Fire Exit (2024) by Morgan Talty

 Book Review
Fire Exit (2024)
by Morgan Talty

   Morgan Talty's debut collection of short stories came out in 2022.  I read it when it was released, but didn't write a post about it till last year when it popped up in the Maine chapter of the 1,001 Novels: A Library of America where I had it at #3 for Maine, #5 for Northern New England and #12 for all of New England.  I liked The Night of the Living Rez but didn't love it, probably because it was a collection of short stories and not a novel.  Here, then, is the novel that the public demanded.  It covers much of the same physical and mental territory:  The Penobscot nation of Maine, it's people and landscapes and the intergenerational trauma and social disfunction that links his narrative to those of other Native American writers and writers from other disadvantaged socio-economic groups. 

   Anyone who read The Night of the Living Rez:  Drinking, smoking, getting on the wagon, falling off the wagon, snowy landscapes, sleepless nights, etc.  Charles Lamosway, the narrator, is a white guy who was the stepson of a Penobscot nation member whose death got him kicked off the reservation.  He fathered a child with a Native woman but she chose to disguise this fact and has raised her with a Native partner who has assumed her patrimony. Charles' Mom is suffering from Alzheimer's or Dementia or both and doesn't recognize him, even though he spends most of his time in this book taking care of her.  Charles is himself a recovered alcoholic who spends his free time hanging out with an active alcoholic who has no other friends.

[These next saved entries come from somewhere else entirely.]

(* ===== verification/EditDistance.v ===== *)
(** * The edit distance of [src/settings.c]

    [gptps_edit_distance] against its meaning: the least number of insertions, deletions
    and substitutions that turn one key into the other, given up past a cap. *)

From S2P Require Import Prelude Toml TomlParse Settings.
From Stdlib Require Import Ascii.

Module EditDistance.
Import Toml Settings.

(** [edits n a b]: [n] edits turn [a] into [b]. *)
Inductive edits : nat → text → text → Prop :=
  | ed_nil : edits 0 [] []
  | ed_keep c n a b : edits n a b → edits n (c :: a) (c :: b)
  | ed_subst c d n a b : edits n a b → edits (S n) (c :: a) (d :: b)
  | ed_del c n a b : edits n a b → edits (S n) (c :: a) b
  | ed_ins d n a b : edits n a b → edits (S n) a (d :: b).
#[local] Hint Constructors edits : core.

Lemma edits_app n m a b a' b' : edits n a b → edits m a' b' → edits (n + m) (a ++ a') (b ++ b').
Proof. induction 1; intros Hm; cbn; auto. Qed.
Lemma edits_rev n a b : edits n a b → edits n (rev a) (rev b).
Proof.
  induction 1; cbn; auto; try (rewrite <-(Nat.add_0_r n); by apply edits_app; auto).
  - replace (S n) with (n + 1)%nat by lia. apply edits_app; auto.
  - replace (S n) with (n + 1)%nat by lia. rewrite <-(app_nil_r (rev b)). apply edits_app; auto.
  - replace (S n) with (n + 1)%nat by lia. rewrite <-(app_nil_r (rev a)). apply edits_app; auto.
Qed.

(** The last edit of a script. *)
Lemma edits_snoc n a b c d : edits n (a ++ [c]) (b ++ [d]) →
  (c = d ∧ edits n a b) ∨ (∃ m, n = S m ∧ edits m a b) ∨
  (∃ m, n = S m ∧ edits m a (b ++ [d])) ∨ (∃ m, n = S m ∧ edits m (a ++ [c]) b).
Proof.
  intros H. apply edits_rev in H. rewrite !rev_app_distr in H. cbn in H.
  inversion H as [|? ? ? ? H1|? ? ? ? ? H1|? ? ? ? H1|? ? ? ? H1]; subst; apply edits_rev in H1; cbn in H1;
    rewrite ?rev_involutive in H1; eauto 8.
Qed.
Lemma edits_length n a b : edits n a b → (length a ≤ length b + n)%nat ∧ (length b ≤ length a + n)%nat.
Proof. induction 1; cbn; lia. Qed.
(** A script of a text is a script of its start, then one of its rest. *)
Lemma edits_split n a a' b : edits n (a ++ a') b →
  ∃ b0 b1 n0 n1, b = b0 ++ b1 ∧ n = (n0 + n1)%nat ∧ edits n0 a b0 ∧ edits n1 a' b1.
Proof.
  remember (a ++ a') as x eqn:Hx. intros H. revert a Hx.
  induction H as [|c n x b H IH|c d n x b H IH|c n x b H IH|d n x b H IH]; intros a Hx.
  { symmetry in Hx. apply app_nil in Hx as [-> ->]. by exists [], [], 0%nat, 0%nat. }
  4: { destruct (IH a Hx) as (b0 & b1 & n0 & n1 & -> & -> & H0 & H1).
       exists (d :: b0), b1, (S n0), n1. split_and!; auto. }
  all: destruct a as [|e a]; cbn in Hx; [subst; by eexists [], _, 0%nat, _; split_and!; auto|].
  all: injection Hx as <- ->; destruct (IH a eq_refl) as (b0 & b1 & n0 & n1 & -> & -> & H0 & H1).
  - exists (c :: b0), b1, n0, n1. split_and!; auto.
  - exists (d :: b0), b1, (S n0), n1. split_and!; auto.
  - exists b0, b1, (S n0), n1. split_and!; auto.
Qed.

(** The distance of two texts. *)
Definition least (n : nat) (a b : text) : Prop := edits n a b ∧ ∀ m, edits m a b → (n ≤ m)%nat.

Lemma edits_to_nil a : edits (length a) a [].
Proof. induction a; cbn; auto. Qed.
Lemma edits_from_nil b : edits (length b) [] b.
Proof. induction b; cbn; auto. Qed.
Lemma least_to_nil a : least (length a) a [].
Proof. split; [apply edits_to_nil|]. intros m Hm%edits_length. cbn in Hm. lia. Qed.
Lemma least_from_nil b : least (length b) [] b.
Proof. split; [apply edits_from_nil|]. intros m Hm%edits_length. cbn in Hm. lia. Qed.

(** One cell of the table from the three before it. *)
Definition cell (c d : ascii) (diag left up : nat) : nat :=
  let v := (diag + (if c =c d then 0 else 1))%nat in
  let v := if (left + 1 <? v)%nat then (left + 1)%nat else v in
  if (up + 1 <? v)%nat then (up + 1)%nat else v.
Lemma cell_least a b c d diag left up :
  least diag a b → least left (a ++ [c]) b → least up a (b ++ [d]) →
  least (cell c d diag left up) (a ++ [c]) (b ++ [d]).
Proof.
  intros [Hd Hd'] [Hl Hl'] [Hu Hu'].
  assert (Hdiag : edits (diag + (if c =c d then 0 else 1)) (a ++ [c]) (b ++ [d])).
  { destruct (Ascii.eqb_spec c d) as [<-|]; apply edits_app; auto. }
  assert (Hleft : edits (left + 1) (a ++ [c]) (b ++ [d])).
  { rewrite <-(app_nil_r (a ++ [c])). apply edits_app; auto. }
  assert (Hup : edits (up + 1) (a ++ [c]) (b ++ [d])).
  { rewrite <-(app_nil_r (b ++ [d])). apply edits_app; auto. }
  assert (Hmin : (cell c d diag left up ≤ diag + (if c =c d then 0 else 1) ∧ cell c d diag left up ≤ left + 1 ∧
    cell c d diag left up ≤ up + 1)%nat ∧ edits (cell c d diag left up) (a ++ [c]) (b ++ [d])).
  { unfold cell. set (x := (diag + _)%nat) in *. destruct (Nat.ltb_spec (left + 1) x);
      case_match eqn:Hu1; apply Nat.ltb_lt in Hu1 || apply Nat.ltb_ge in Hu1; (split; [lia|done]). }
  destruct Hmin as [Hmin He]. split; [done|]. intros m Hm.
  destruct (edits_snoc _ _ _ _ _ Hm) as [[<- H]|[(m' & -> & H)|[(m' & -> & H)|(m' & -> & H)]]].
  - apply Hd' in H. rewrite Ascii.eqb_refl in Hmin. cbn iota in Hmin. lia.
  - apply Hd' in H. destruct (c =c d); lia.
  - apply Hu' in H. lia.
  - apply Hl' in H. lia.
Qed.

(** The cells of a row after the first: the distances of [a] to longer and longer
    starts of [b0 ++ b]. *)
Inductive row_ok (a b0 : text) : text → list nat → Prop :=
  | row_nil : row_ok a b0 [] []
  | row_cons d b v row : least v a (b0 ++ [d]) → row_ok a (b0 ++ [d]) b row → row_ok a b0 (d :: b) (v :: row).

Lemma row_loop_ok a c b0 b diag left best row r best' :
  least diag a b0 → least left (a ++ [c]) b0 → row_ok a b0 b row →
  row_loop c diag left best b row = (r, best') →
  row_ok (a ++ [c]) b0 b r ∧ (best' ≤ best)%nat ∧ Forall (λ v, (best' ≤ v)%nat) r ∧ (best' = best ∨ best' ∈ r).
Proof.
  revert b0 diag left best row r best'. induction b as [|d b IH]; intros b0 diag left best row r best' Hd Hl Hrow;
    inversion Hrow as [|? ? up row' Hup Hrow']; subst; cbn [row_loop].
  { intros [= <- <-]. split_and!; [constructor|lia|constructor|by left]. }
  fold (cell c d diag left up). set (v := cell c d diag left up).
  destruct (row_loop c up v _ b row') as [r' bst] eqn:Hr. intros [= <- <-].
  assert (Hv : least v (a ++ [c]) (b0 ++ [d])) by by apply cell_least.
  destruct (IH _ _ _ _ _ _ _ Hup Hv Hrow' Hr) as (Hok & Hle & Hall & Hin).
  split_and!; [by constructor| | |].
  - destruct (Nat.ltb_spec v best); lia.
  - constructor; [|done]. destruct (Nat.ltb_spec v best); lia.
  - destruct Hin as [->|Hin]; [|by right; constructor]. destruct (v <? best)%nat; [right; constructor|by left].
Qed.

(** The last cell of a row, and every cell of it, as a distance. *)
Lemma row_last a b0 b x row : row_ok a b0 b row → least x a b0 →
  least (default 0%nat ((x :: row) !! length b)) a (b0 ++ b).
Proof.
  intros H. revert x. induction H as [|b0 d b v row Hv _ IH]; intros x Hx; [by rewrite app_nil_r|].
  cbn [length]. specialize (IH v Hv). by rewrite <-app_assoc in IH.
Qed.
Lemma row_below a b0 b row best : row_ok a b0 b row → Forall (λ v, (best ≤ v)%nat) row →
  ∀ k n, (0 < k ≤ length b)%nat → edits n a (b0 ++ take k b) → (best ≤ n)%nat.
Proof.
  induction 1 as [|b0 d b v row [_ Hv] _ IH]; intros Hf k n Hk He; [cbn in Hk; lia|].
  inversion Hf; subst. destruct k as [|[|k]]; [lia|cbn in He; rewrite firstn_0 in He; apply Hv in He; lia|].
  apply (IH ltac:(done) (S k) n); [cbn in Hk; lia|]. rewrite <-app_assoc. exact He.
Qed.

Lemma rows_correct cap i a0 a b row : length a0 = (i - 1)%nat → (1 ≤ i)%nat →
  row_ok a0 [] b row → 
  let d := rows cap i a b ((i - 1)%nat :: row) in
  ((d ≤ cap)%nat → least d (a0 ++ a) b) ∧ ((cap < d)%nat → ∀ n, edits n (a0 ++ a) b → (cap < n)%nat).
Proof.
  revert i a0 row. induction a as [|c a IH]; intros i a0 row Hi Hi1 Hrow; cbn zeta.
  { cbn [rows]. rewrite app_nil_r. assert (Hd : least (default 0%nat (((i - 1)%nat :: row) !! length b)) a0 b).
    { apply (row_last a0 [] b); [done|]. rewrite <-Hi. apply least_to_nil. }
    split; [done|]. intros Hlt n Hn. apply Hd in Hn. lia. }
  cbn [rows]. destruct (row_loop c (i - 1) i i b row) as [r best] eqn:Hr.
  assert (Hdiag : least (i - 1) a0 []) by (rewrite <-Hi; apply least_to_nil).
  assert (Hleft : least i (a0 ++ [c]) []).
  { replace i with (length (a0 ++ [c])) by (rewrite length_app; cbn; lia). apply least_to_nil. }
  destruct (row_loop_ok a0 c [] b (i - 1) i i row r best Hdiag Hleft Hrow Hr) as (Hok & Hle & Hall & _).
  destruct (Nat.ltb_spec cap best) as [Hcap|Hcap].
  - split; [lia|]. intros _ n Hn. replace (a0 ++ c :: a) with ((a0 ++ [c]) ++ a) in Hn by by rewrite <-app_assoc.
    destruct (edits_split _ _ _ _ Hn) as (p & q & n0 & n1 & -> & -> & H0 & H1).
    enough (best ≤ n0)%nat by lia. destruct p as [|d p].
    + apply Hleft in H0. lia.
    + apply (row_below _ _ _ _ _ Hok Hall (length (d :: p)) n0); [rewrite length_app; cbn; lia|].
      by rewrite take_app_length.
  - specialize (IH (S i) (a0 ++ [c]) r). cbn zeta in IH. rewrite Nat.sub_succ, Nat.sub_0_r, <-app_assoc in IH.
    apply IH; [rewrite length_app; cbn; lia|lia|done].
Qed.

Lemma first_row b0 b : row_ok [] b0 b (seq (S (length b0)) (length b)).
Proof.
  revert b0. induction b as [|d b IH]; intros b0; [constructor|]. cbn [length seq].
  constructor.
  - replace (S (length b0)) with (length (b0 ++ [d])) by (rewrite length_app; cbn; lia). apply least_from_nil.
  - replace (S (S (length b0))) with (S (length (b0 ++ [d]))) by (rewrite length_app; cbn; lia). apply IH.
Qed.

Lemma edit_distance_correct a b cap : (length a ≤ 256)%nat → (length b ≤ 256)%nat →
  ((edit_distance a b cap ≤ cap)%nat → least (edit_distance a b cap) a b) ∧
  ((cap < edit_distance a b cap)%nat → ∀ n, edits n a b → (cap < n)%nat).
Proof.
  intros Ha Hb. unfold edit_distance.
  rewrite (proj2 (Nat.ltb_ge 256 (length a)) Ha), (proj2 (Nat.ltb_ge 256 (length b)) Hb). cbn [orb].
  destruct (Nat.ltb_spec cap (if (length b <? length a)%nat then length a - length b else length b - length a)) as [H|H].
  - split; [lia|]. intros _ n Hn%edits_length. destruct (Nat.ltb_spec (length b) (length a)); lia.
  - apply (rows_correct cap 1 [] a b); [done|lia|apply (first_row [] b)].
Qed.

(** ** The nearest key *)

(** [gptps_settings_closest] over the registered keys: one within the limit and none
    nearer, or none within the limit. *)
Definition nearest_key (key : text) (limit : nat) (keys : list text) (p : option (nat * text)) : Prop :=
  match p with
  | None => ∀ k n, k ∈ keys → edits n key k → (limit < n)%nat
  | Some (d, k) => k ∈ keys ∧ least d key k ∧ (d ≤ limit)%nat ∧ ∀ k' n, k' ∈ keys → edits n key k' → (d ≤ n)%nat
  end.
Lemma closest_loop_ok key limit keys : (length key ≤ 256)%nat → Forall (λ k, (length k ≤ 256)%nat) keys →
  ∀ seen best, nearest_key key limit seen best →
  nearest_key key limit (seen ++ keys) (closest_loop key limit best keys).
Proof.
  intros Hk Hks. induction Hks as [|k keys Hlen _ IH]; intros seen best Hbest; cbn [closest_loop]; [by rewrite app_nil_r|].
  replace (seen ++ k :: keys) with ((seen ++ [k]) ++ keys) by by rewrite <-app_assoc. apply IH. clear IH.
  destruct (edit_distance_correct key k limit Hk Hlen) as [Hle Hgt]. set (d := edit_distance key k limit) in *. clearbody d.
  assert (Hsnoc : ∀ k', k' ∈ seen ++ [k] → k' ∈ seen ∨ k' = k)
    by (intros k' [?|?%list_elem_of_singleton]%elem_of_app; auto).
  destruct (Nat.leb_spec d limit) as [Hd|Hd]; cbn [andb].
  - specialize (Hle Hd). destruct best as [[b kb]|]; [destruct (Nat.ltb_spec d b) as [Hlt|Hlt]|].
    + destruct Hbest as (_ & _ & _ & Hmin). split_and!; [apply elem_of_app; right; by constructor|done|done|].
      intros k' n [Hin| ->]%Hsnoc Hn; [specialize (Hmin k' n Hin Hn); lia|by apply Hle].
    + destruct Hbest as (Hin & Hl & Hb & Hmin). split_and!; [apply elem_of_app; by left|done|done|].
      intros k' n [Hin'| ->]%Hsnoc Hn; [by eapply Hmin|apply Hle in Hn; lia].
    + split_and!; [apply elem_of_app; right; by constructor|done|done|].
      intros k' n [Hin| ->]%Hsnoc Hn; [specialize (Hbest k' n Hin Hn); lia|by apply Hle].
  - specialize (Hgt Hd). destruct best as [[b kb]|].
    + destruct Hbest as (Hin & Hl & Hb & Hmin). split_and!; [apply elem_of_app; by left|done|done|].
      intros k' n [Hin'| ->]%Hsnoc Hn; [by eapply Hmin|apply Hgt in Hn; lia].
    + intros k' n [Hin| ->]%Hsnoc Hn; [by eapply Hbest|by apply Hgt].
Qed.

End EditDistance.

   Lamosway has become determined to tell his daughter "the truth," that he is her biological father for reasons that remain somewhat unclear.  Eventually, he articulates the idea that he needs to tell her "his stories" so that she understands her history, but I am frankly unclear, and this after reading the book, what he possibly had of value to tell her.  
  
  What I did find very interesting is that Talty is an author who wrote a first novel that IS NOT a thinly veiled take on his own experience.  Talty is actually a member of the Penobscot nation, so Charles, a white guy raised on the res,  can only be a creation of his.  This marks him out as being more advanced then the great majority of first-time authors who are either writing a thinly veiled book about their own experience growing up, or their own experience as a young adult or their own family history. 

  Like Tommy Orange did in There There I yearn to see Talty move back in time- to retell the Native/European encounter from the perspective of the Native side.  It's a POV that has been sorely neglected by the American publishing industry and we could do with a shelf full of historical fiction from the Native perspective, authored by Native writers. 

   It was just happenstance that I listened to the Audiobook instead of reading the e-Book (though I might buy a copy if I see it on sale inside Maine)- the Audiobook makes sense because it is a first-person narrator, single voice novel.  On the other hand, the subject matter is depressing and I would have personally preferred to grapple with this work on the printed (or e-printed) page.  I would recommend actually getting a copy of the physical book.